WHAT THE TASK REQUIRES: The entries that follow include a run beginning at the line with "revert Hn Hl" and ending at the line with "destruct (write_reached_read b); [specialize (proj1"; restate that run word for word and leave the rest out.

Saved entries:
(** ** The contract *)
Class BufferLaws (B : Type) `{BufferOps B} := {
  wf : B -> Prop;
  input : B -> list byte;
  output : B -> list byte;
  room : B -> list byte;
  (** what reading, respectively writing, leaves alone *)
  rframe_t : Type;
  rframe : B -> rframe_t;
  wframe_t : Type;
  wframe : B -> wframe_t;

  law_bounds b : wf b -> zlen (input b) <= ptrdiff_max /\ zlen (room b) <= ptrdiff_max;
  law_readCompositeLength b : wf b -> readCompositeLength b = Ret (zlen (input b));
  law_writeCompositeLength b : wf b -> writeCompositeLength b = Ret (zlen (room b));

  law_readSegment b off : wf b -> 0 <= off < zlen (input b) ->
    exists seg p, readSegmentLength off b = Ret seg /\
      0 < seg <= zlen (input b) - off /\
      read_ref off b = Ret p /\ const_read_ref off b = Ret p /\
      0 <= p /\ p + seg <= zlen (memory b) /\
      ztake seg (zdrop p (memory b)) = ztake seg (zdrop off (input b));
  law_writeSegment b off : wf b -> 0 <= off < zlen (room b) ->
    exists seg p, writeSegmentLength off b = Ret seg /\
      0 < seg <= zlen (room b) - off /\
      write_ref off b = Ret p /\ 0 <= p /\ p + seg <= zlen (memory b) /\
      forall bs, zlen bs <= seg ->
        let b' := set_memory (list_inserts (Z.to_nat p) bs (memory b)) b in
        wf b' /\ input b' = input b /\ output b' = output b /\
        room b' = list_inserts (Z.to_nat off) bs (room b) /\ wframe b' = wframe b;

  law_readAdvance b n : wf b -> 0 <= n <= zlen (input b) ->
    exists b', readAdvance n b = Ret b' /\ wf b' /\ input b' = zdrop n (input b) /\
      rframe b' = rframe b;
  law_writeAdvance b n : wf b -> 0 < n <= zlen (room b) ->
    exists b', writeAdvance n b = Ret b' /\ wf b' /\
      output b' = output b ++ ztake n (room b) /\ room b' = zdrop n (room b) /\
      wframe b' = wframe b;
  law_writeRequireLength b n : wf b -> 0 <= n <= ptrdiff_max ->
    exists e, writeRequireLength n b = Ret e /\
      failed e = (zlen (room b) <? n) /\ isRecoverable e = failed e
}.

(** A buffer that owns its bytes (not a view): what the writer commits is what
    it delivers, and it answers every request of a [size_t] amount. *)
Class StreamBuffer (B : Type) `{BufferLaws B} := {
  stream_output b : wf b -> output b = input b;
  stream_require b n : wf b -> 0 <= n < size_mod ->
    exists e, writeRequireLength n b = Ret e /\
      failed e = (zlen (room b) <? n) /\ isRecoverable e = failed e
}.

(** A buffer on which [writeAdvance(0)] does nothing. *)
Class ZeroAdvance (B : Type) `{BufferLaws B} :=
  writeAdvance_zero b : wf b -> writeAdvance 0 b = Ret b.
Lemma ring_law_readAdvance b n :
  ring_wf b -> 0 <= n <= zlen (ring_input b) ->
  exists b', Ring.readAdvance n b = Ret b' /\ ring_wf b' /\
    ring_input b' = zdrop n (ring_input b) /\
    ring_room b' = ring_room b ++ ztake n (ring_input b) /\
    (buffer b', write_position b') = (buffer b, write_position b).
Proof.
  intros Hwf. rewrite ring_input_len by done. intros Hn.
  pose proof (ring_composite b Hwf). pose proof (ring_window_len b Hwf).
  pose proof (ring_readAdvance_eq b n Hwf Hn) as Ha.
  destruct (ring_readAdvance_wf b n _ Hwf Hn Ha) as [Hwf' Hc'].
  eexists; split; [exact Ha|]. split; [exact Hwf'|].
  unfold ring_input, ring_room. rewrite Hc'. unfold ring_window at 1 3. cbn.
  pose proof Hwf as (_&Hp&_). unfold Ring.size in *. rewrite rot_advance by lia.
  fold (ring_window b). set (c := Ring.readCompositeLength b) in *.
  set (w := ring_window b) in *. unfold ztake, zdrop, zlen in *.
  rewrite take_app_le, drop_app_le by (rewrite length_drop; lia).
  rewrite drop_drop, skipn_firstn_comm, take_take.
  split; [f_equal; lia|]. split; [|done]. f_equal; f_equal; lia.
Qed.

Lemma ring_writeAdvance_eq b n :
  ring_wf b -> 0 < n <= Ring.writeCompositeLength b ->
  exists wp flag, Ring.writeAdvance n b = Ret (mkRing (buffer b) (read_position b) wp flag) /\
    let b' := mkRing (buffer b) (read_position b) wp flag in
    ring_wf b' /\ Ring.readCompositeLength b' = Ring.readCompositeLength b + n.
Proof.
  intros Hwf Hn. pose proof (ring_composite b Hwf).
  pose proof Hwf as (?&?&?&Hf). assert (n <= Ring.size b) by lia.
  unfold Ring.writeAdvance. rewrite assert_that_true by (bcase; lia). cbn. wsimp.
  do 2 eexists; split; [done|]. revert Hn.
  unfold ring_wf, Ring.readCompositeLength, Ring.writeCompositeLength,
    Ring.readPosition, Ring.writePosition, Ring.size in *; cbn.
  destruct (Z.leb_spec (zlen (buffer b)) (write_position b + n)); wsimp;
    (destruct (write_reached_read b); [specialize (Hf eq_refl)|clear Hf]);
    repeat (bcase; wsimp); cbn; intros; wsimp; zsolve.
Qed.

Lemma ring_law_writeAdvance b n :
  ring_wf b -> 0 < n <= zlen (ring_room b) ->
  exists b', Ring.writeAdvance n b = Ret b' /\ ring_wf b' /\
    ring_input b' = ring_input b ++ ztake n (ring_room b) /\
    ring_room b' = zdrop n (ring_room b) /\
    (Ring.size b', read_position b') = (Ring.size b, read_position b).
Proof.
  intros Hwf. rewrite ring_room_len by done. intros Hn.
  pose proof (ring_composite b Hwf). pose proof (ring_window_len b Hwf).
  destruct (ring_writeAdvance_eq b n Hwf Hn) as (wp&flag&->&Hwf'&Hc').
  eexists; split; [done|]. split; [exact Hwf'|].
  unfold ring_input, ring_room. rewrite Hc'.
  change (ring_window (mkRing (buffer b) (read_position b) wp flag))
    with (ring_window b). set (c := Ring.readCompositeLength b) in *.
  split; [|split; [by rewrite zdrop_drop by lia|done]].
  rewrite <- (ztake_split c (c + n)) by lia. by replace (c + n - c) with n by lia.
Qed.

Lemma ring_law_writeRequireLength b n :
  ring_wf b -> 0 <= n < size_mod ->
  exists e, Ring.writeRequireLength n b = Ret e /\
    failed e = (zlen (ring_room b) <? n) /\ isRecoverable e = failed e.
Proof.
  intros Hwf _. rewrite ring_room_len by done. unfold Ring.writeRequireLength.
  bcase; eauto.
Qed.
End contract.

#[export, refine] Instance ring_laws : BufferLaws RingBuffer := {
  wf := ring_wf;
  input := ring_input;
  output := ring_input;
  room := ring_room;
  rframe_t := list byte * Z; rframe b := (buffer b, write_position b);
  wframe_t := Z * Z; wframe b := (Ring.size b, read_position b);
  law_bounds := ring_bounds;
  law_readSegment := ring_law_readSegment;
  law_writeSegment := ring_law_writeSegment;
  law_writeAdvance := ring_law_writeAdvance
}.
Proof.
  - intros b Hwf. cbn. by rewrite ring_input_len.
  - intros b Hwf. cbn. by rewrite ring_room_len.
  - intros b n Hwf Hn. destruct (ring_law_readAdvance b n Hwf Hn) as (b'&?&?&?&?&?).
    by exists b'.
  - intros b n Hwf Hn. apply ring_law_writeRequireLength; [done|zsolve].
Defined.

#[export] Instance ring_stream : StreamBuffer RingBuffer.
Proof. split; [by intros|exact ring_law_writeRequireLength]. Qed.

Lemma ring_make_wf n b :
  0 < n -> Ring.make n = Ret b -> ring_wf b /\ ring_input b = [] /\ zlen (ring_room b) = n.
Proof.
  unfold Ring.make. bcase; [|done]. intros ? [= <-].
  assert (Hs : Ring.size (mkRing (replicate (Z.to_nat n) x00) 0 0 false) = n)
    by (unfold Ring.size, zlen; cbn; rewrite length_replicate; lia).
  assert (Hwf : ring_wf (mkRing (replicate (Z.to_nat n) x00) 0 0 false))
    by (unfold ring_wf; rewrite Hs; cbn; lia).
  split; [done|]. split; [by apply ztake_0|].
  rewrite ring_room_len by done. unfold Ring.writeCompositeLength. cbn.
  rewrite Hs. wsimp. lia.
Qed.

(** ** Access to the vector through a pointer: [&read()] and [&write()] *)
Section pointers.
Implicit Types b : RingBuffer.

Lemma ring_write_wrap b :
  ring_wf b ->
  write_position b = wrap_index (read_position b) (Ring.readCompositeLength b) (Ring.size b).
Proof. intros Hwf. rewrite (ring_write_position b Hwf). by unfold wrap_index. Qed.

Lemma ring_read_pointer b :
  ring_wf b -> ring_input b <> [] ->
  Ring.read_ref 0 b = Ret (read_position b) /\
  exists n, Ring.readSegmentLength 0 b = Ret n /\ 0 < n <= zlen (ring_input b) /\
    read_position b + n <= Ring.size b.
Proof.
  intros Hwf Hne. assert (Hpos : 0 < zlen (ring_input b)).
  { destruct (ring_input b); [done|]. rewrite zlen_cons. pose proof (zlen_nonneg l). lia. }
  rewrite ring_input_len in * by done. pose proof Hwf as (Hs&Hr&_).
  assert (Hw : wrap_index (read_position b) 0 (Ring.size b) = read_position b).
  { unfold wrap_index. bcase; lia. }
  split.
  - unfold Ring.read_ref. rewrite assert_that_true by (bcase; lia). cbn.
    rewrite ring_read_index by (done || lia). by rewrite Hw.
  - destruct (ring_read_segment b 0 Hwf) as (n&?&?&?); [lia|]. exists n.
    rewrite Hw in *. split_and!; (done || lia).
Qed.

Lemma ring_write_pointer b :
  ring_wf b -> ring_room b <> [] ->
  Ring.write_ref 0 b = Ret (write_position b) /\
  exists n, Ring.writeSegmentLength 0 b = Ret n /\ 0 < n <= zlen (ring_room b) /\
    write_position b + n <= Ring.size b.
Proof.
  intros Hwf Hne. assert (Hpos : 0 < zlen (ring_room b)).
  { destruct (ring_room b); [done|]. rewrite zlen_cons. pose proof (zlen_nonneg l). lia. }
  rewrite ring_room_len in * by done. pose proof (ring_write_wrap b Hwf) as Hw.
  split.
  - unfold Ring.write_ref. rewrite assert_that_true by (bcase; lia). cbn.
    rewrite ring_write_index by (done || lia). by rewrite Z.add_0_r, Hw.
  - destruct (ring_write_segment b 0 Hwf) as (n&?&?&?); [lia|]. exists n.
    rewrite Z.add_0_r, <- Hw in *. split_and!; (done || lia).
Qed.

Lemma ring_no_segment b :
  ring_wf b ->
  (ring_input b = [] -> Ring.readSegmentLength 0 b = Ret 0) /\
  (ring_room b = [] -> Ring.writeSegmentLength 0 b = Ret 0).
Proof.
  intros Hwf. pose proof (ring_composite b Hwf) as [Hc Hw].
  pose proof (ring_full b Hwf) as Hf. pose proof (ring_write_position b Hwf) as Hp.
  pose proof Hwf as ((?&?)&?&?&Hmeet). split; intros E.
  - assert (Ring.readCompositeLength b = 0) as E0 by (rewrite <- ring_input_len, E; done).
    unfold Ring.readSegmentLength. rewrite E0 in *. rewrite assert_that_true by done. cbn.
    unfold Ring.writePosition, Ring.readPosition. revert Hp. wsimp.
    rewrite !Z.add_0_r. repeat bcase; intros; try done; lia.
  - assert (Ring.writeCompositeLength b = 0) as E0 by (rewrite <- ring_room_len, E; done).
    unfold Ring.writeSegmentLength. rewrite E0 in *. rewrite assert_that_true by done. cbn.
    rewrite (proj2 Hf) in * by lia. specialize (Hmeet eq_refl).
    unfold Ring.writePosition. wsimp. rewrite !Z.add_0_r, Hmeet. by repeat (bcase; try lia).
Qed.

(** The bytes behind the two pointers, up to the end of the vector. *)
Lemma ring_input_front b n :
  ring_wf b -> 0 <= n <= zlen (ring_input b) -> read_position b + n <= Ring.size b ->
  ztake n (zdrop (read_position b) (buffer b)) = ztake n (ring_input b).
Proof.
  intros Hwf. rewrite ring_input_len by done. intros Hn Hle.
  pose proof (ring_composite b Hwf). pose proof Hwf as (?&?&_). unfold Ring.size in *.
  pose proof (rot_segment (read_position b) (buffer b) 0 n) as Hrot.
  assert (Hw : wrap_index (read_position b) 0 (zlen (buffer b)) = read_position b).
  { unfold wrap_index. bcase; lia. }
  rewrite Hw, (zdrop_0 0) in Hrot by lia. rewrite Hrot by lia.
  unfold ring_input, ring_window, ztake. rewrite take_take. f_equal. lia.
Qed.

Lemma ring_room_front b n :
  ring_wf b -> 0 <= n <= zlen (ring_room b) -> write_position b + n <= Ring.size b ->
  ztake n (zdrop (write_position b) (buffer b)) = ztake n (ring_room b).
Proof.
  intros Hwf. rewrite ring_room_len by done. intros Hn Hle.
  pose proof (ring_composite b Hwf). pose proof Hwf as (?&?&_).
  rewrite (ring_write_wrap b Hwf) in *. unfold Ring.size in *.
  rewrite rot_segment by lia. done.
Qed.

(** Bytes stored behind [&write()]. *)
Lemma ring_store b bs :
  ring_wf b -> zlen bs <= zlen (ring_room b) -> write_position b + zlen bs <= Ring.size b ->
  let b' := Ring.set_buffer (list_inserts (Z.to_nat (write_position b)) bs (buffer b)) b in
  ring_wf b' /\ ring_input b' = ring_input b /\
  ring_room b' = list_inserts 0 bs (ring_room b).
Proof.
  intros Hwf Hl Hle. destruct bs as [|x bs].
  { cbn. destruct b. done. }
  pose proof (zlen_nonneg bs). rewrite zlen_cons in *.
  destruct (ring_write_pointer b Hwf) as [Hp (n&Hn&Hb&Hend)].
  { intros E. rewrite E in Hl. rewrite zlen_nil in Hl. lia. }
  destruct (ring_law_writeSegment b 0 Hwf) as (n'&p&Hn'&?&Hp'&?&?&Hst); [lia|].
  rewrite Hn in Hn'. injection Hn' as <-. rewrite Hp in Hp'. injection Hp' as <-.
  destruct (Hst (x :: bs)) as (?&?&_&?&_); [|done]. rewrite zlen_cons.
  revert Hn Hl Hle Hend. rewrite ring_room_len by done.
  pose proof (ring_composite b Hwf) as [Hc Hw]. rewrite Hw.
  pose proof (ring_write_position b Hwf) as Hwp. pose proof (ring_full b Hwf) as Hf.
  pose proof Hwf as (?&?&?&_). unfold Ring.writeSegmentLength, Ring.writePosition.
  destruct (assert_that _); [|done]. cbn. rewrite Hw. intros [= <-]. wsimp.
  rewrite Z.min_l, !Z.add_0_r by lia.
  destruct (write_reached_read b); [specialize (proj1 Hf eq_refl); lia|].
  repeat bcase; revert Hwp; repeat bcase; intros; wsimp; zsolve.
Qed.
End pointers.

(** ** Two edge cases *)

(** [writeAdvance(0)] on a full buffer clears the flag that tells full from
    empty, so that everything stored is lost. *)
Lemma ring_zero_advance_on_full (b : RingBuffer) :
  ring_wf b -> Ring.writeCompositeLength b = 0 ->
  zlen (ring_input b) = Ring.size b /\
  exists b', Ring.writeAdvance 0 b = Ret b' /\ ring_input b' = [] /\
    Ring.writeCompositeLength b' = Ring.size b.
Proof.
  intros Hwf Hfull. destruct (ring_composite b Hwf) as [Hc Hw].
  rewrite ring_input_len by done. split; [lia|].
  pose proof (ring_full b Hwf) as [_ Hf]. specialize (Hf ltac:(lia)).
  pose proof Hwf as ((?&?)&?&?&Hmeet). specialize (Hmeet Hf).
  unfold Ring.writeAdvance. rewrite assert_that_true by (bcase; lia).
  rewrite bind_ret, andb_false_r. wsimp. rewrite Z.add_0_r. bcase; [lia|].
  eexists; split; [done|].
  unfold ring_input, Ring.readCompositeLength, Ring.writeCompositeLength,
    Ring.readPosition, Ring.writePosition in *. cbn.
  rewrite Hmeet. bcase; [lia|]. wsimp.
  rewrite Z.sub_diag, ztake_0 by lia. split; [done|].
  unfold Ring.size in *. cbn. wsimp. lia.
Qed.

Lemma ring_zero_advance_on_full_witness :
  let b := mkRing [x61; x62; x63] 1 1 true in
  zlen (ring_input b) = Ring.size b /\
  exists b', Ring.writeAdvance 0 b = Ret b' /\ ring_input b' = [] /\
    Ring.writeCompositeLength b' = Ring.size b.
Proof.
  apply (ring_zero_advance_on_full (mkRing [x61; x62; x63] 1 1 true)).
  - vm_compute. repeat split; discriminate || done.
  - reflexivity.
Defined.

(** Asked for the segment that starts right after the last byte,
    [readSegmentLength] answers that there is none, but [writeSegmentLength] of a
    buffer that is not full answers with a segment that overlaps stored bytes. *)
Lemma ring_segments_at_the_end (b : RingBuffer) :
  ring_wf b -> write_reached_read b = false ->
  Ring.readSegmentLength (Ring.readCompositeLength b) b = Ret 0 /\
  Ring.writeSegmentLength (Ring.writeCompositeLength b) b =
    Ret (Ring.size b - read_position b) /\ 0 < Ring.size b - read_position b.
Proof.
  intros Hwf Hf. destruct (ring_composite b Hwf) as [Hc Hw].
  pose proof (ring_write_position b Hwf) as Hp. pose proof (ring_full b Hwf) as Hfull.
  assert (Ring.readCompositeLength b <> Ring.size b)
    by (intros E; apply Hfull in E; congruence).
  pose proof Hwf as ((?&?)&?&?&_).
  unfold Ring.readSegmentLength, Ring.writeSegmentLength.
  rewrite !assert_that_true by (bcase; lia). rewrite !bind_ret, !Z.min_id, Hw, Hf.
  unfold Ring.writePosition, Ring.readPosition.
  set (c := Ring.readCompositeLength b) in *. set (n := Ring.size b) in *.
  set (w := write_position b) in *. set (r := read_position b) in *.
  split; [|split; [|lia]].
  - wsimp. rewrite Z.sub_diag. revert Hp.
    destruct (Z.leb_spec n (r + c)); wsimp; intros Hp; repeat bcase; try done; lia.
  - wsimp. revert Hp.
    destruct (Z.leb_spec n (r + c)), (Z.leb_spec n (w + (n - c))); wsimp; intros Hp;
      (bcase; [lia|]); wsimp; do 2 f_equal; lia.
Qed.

EXERCISE OUTPUT:
  revert Hn Hl Hle Hend. rewrite ring_room_len by done.
  pose proof (ring_composite b Hwf) as [Hc Hw]. rewrite Hw.
  pose proof (ring_write_position b Hwf) as Hwp. pose proof (ring_full b Hwf) as Hf.
  pose proof Hwf as (?&?&?&_). unfold Ring.writeSegmentLength, Ring.writePosition.
  destruct (assert_that _); [|done]. cbn. rewrite Hw. intros [= <-]. wsimp.
  rewrite Z.min_l, !Z.add_0_r by lia.
  destruct (write_reached_read b); [specialize (proj1 Hf eq_refl); lia|].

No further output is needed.